Re: A Challenge Problem for Promise Designers (was: Re: Futures)

On 26 April 2013 12:19, David Bruant <bruant.d@gmail.com> wrote:
>> In particular, irregularity and exceptions become a pain
>> when you start building abstractions, or plug together abstractions.
>> In other words, regularity is a prerequisite for what some people
>> (including me) like to call "compositionality".
>>
>> Flattening for futures/promises is irregular because it means that
>> certain behaviour reliably exists in all cases _except_ when the input
>> is itself a future/promise. This may not seem like a big deal if you
>> use them directly. But now imagine somebody built a bigger generic
>> abstraction that uses futures/promises only internally. You find that
>> abstraction useful, and for whatever reason, need to funnel in a value
>> that happens to be a future.
>
> This last sentence and especially the ambiguous "for whatever reason" is the
> heart of the debate I believe. The idea expressed by Kevin Smith of promises
> as featureless values is that there should be no reason for you to funnel a
> value that happens to be a promise unless it's expected to be a promise and
> not a non-promise value.
>
> I have read somewhere (I can't remember where, hopefully MarkM will confirm
> or say if I imagined it) that in E, if a variable contains a promise and
> this promise is resolved, then the variable unwraps its value and
> referencing to the variable suddenly means referencing to the value.
> Promises are so deeply embedded in the language (syntax included) that this
> unwrapping is seamless.
> If I didn't imagine this, it'd be interesting if MarkM could expand on that
> as it seems to imply that promises shouldn't be values but lower-level than
> that.
>
> Even if he confirms, it probably won't be possible to have something that
> embedded in JavaScript, but I think it's an interesting perspective.
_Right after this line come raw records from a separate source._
(* ===== verification/BrokerMissions.v ===== *)
(** * No mission is lost by the broker

    The life of a mission between the queue and the station: checked out by
    [HandleQueuePop], resolved by [HandleQueueResolve], or timed out by the
    janitor.  [BrokerSys] adds to the broker the missions its goroutines hold
    between two locked sections; the conservation theorem is about arbitrary
    interleavings of these sections, of which the handlers are compositions
    ([HandleQueuePop_sections], [HandleQueueResolve_sections]). *)

From S2P Require Import Prelude GoStd GoHeap Model Queue Inventory.
From S2P Require Import Interfaces Router Buffers Flow HTTPClient Http Broker.
Local Open Scope Z_scope.

(** Why a goroutine holds a mission. *)
Inductive holding : Type :=
| Popped      (* taken from the queue, to be checked out *)
| Returned    (* given back by the station, to be enqueued *)
| TimedOut.   (* taken by the janitor, to be enqueued and logged *)

Section missions.
Context {RG : Ring}.

Record BrokerSys : Type := mkBSys {
  bs_broker : Broker;
  bs_hand : list (holding * Mission);
}.

Definition set_broker (b : Broker) (s : BrokerSys) : BrokerSys := mkBSys b (bs_hand s).
Definition set_bhand (h : list (holding * Mission)) (s : BrokerSys) : BrokerSys :=
  mkBSys (bs_broker s) h.
Definition broker {A} (m : go Broker A) : go BrokerSys A := zoom bs_broker set_broker m.
Definition take_in_hand (k : holding) (m : Mission) : go BrokerSys () :=
  modify (λ s, set_bhand ((k, m) :: bs_hand s) s).

Inductive broker_op : Type :=
| BArrive (mission : Mission)                     (* Enqueue by a worker or a rescue *)
| BPop                                            (* Dequeue by HandleQueuePop *)
| BCheckout (i : nat) (now : Z)                   (* its locked section *)
| BResolve (action : string) (mission : Mission)  (* the locked section of HandleQueueResolve *)
| BExpire (now : Z) (eventID : string)            (* a visit of the janitor *)
| BGive (i : nat)                                 (* Enqueue of a held mission *)
| BAge (currentClock : Z).                        (* a round of the queue's worker *)

Definition broker_step (o : broker_op) : go BrokerSys (list flow) :=
  match o with
  | BArrive m => broker (on_queue (Enqueue m)) ;; mret [Entered (mission_id m)]
  | BPop =>
    r ← broker (on_queue Dequeue);
    let '(m, found) := r in
    if (found : bool) then take_in_hand Popped m ;; mret [] else mret []
  | BCheckout i now =>
    s ← get;
    match bs_hand s !! i with
    | Some (Popped, m) =>
      broker (checkout now m) ;;
      modify (set_bhand (delete i (bs_hand s))) ;;
      mret (match b_pending (bs_broker s) !! mission_id m with
            | Some _ => [Left (mission_id m)]
            | None => []
            end)
    | _ => mret []
    end
  | BResolve action m =>
    found ← broker (resolve_take (mission_id m));
    if (found : bool) then
      if bool_decide (action = "REQUEUE") then take_in_hand Returned m ;; mret []
      else mret [Left (mission_id m)]
    else mret []
  | BExpire now e =>
    r ← broker (pending_take now e);
    match r with
    | Some m => take_in_hand TimedOut m ;; mret []
    | None => mret []
    end
  | BGive i =>
    s ← get;
    match bs_hand s !! i with
    | Some (Returned, m) =>
      broker (on_queue (Enqueue m)) ;; modify (set_bhand (delete i (bs_hand s))) ;; mret []
    | Some (TimedOut, m) =>
      broker (pending_give (mission_id m) m) ;; modify (set_bhand (delete i (bs_hand s))) ;; mret []
    | _ => mret []
    end
  | BAge currentClock => broker (on_queue (antiStarvationRound currentClock)) ;; mret []
  end.
(** C27: the station never loses its way between its drones and the broker:
    however its handlers, the janitor, the fallback loop and the aging worker
    interleave, while the missions pulled from the broker have identifiers of
    at least eight bytes the process never dies, and the only request that
    gets no answer is an acknowledgement with a shorter one; every post is
    read by the broker as the station means it, and is either the completion
    of an event or hands back a mission that was pulled, urgent at most; no
    event is handed back, or still held, more often than it was pulled. *)
Theorem station_process_hands_back (ops : list station_moment) :
  Forall (λ m, wf_mission m ∧ (8 ≤ String.length (mission_id m))%nat) (pulled ops) →
  ∃ sent p, go_map pool_do (station_moment_op <$> ops) station_boot = (Ret sent, p) ∧
    (∀ r, Replies r None ∈ concat sent → short_ack r) ∧
    (∀ q, Posts q ∈ concat sent →
      decode_resolve (hq_body (resolve_post q)) = Some (rq_action q, rq_mission q) ∧
      ((rq_action q = "SUCCESS" ∧ ∃ e, rq_mission q = bare_mission e) ∨
       (rq_action q = "REQUEUE" ∧ ∃ m, m ∈ pulled ops ∧ (rq_mission q = m ∨ rq_mission q = set_critical m)))) ∧
    (∀ e, hand_backs e (concat sent) + times e (held_ids (memory p)) ≤ times e (mission_id <$> pulled ops))%nat.
Proof.
  intros Hgood. destruct (station_runs ops "" Hgood) as (sent & p & E & Hp & Hs & _).
  rewrite Forall_forall in Hs. exists sent, p. split_and!; [done| | |].
  - intros r Hr. apply (Hs _ Hr).
  - intros q Hq. specialize (Hs _ Hq). unfold resolve_post. cbn [hq_body].
    rewrite <- (str_app_nil_r (encode_resolve _ _)).
    destruct Hs as [(Ha & e & Hv & Hm)|(Ha & Hw & _ & Hm)]; rewrite Ha.
    + split; [apply decode_resolve_round; [done|rewrite Hm; by apply wf_bare]|left]. split; [done|by exists e].
    + split; [by apply decode_resolve_round|by right].
  - intros e. destruct (station_runs ops e Hgood) as (sent' & p' & E' & _ & _ & Hc).
    rewrite E in E'. by injection E' as <- <-.
Qed.
End property.

(** A drone takes a mission and is lost; its lease of ten seconds runs out, the
    sweep takes it and the fallback loop hands it back. *)
Lemma station_process_hands_back_witness :
  let m := flying in
  let net := λ _, Resp 200 (json_Marshal_mission (TT := Rfc3339) m) in
  let request := λ path q body, mkRequest MPost path q body in
  let ops := [Launch (Serves 0 "c2" net (request "/api/drone/register" "" (encode_register "UAV-1")));
    Launch (Serves 0 "c2" net (request "/api/mission/pull" "drone_id=UAV-1" ""));
    Launch (Sweeps (11 * second) ["event-001"]); Launch Falls_back] ++
    (Go_on <$> [0; 0; 1; 1; 1; 1; 2; 2; 2; 3; 3; 3])%nat in
  ∃ sent p, go_map pool_do (station_moment_op (TT := Rfc3339) <$> ops) station_boot = (Ret sent, p) ∧
    Posts (mkResolve "REQUEUE" m) ∈ concat sent ∧ hand_backs "event-001" (concat sent) = 1%nat.
Proof.
  intros m net request ops.
  destruct (station_process_hands_back ops) as (sent & p & E & _).
  - assert (pulled ops = [m]) as -> by (vm_compute; reflexivity).
    constructor; [|constructor]. split; [repeat split; try done; by vm_compute|apply Nat.leb_le; by vm_compute].
  - assert (concat sent = [Replies (request "/api/drone/register" "" (encode_register "UAV-1"))
        (Some (mkHttp 200 (json_line (encode_direct "http://c2:8081"))));
      Replies (request "/api/mission/pull" "drone_id=UAV-1" "")
        (Some (mkHttp 200 (json_line (json_Marshal_mission m)))); Posts (mkResolve "REQUEUE" m)]) as Hs.
    { vm_compute in E. injection E as <- _. vm_compute. reflexivity. }
    exists sent, p. rewrite Hs. split; [exact E|]. split; [by right; right; left|]. vm_compute. reflexivity.
Defined.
I'm not sure if your description of E is accurate -- I'd find that
surprising. It _is_ a perfectly sensible design to have transparent
futures that you can just use in place of the value they eventually
get resolved to (let's call that value their 'content'). In fact, that
is how futures/promises where originally proposed (back in the 70s)
and implemented (e.g. in MultiLisp in 85, Oz in 95, and others later).
However, there are really only two consistent points in the design
space:

1. Either, futures are objects in their own right, with methods and
everything. Then they should be fully compositional, and never be
equated with their content, even after resolved (because that would
change the meaning of a reference at locally unpredictable points in
time).

2. Or, futures are entirely transparent, i.e. can be used everywhere
as a placeholder for their content. In particular, that means that
'f.then' always denotes the 'then' method of the content, not of the
future itself (even when the content value is not yet available).

Unfortunately, option (2) requires that accessing a future that is not
yet resolved has to (implicitly) block until it is (which is what
happens in MultiLisp and friends). That only makes sense with threads,
so I don't see how it can be reconciled with JavaScript.


> One thing I have been convinced by your message is that it seems necessary
> to provide the lowest-level non-flattening primitives so that people build
> abstractions can that consider promises as values and will want to know
> about nested promise types. It should be possible, but building such
> abstractions doesn't seem like the 80% use case.
> Based on my experience, I remain pretty strong on the fact that flattening
> is a sensible default and really has practical advantages to large-scale
> development.
>
> So, what about the following:
> 1) Providing lowest-level non-flattening primitives so that library authors
> have fine-grained control and can build their own abstraction where they can
> consider promises as values (what is missing in the current API?)
> 2) The API to be used by the average devs (then/catch/done/every/any/etc.)
> has flattening semantics as this is what people with the most experience
> have been advocating for (people with a different experience are still free
> to speak up).
> This API would just happen to be one possible library that can be built on
> top of 1), but one library which semantics has proven to be useful and
> popular among devs.
>
> Would that satisfy everyone?

Maybe, although I fear that the distinction isn't all that clear-cut,
and library writers will still feel encouraged to build
non-compositional abstractions on top of the high-level API. After
all, one programmer's high-level API is the next programmer's
low-level API.

I have a strong feeling that the request for implicit flattening stems
from the desire to somehow have your cake and eat it too regarding the
choice between future semantics (1) and (2) above. Even if you want
flattening, isn't an explicit flattening method good enough?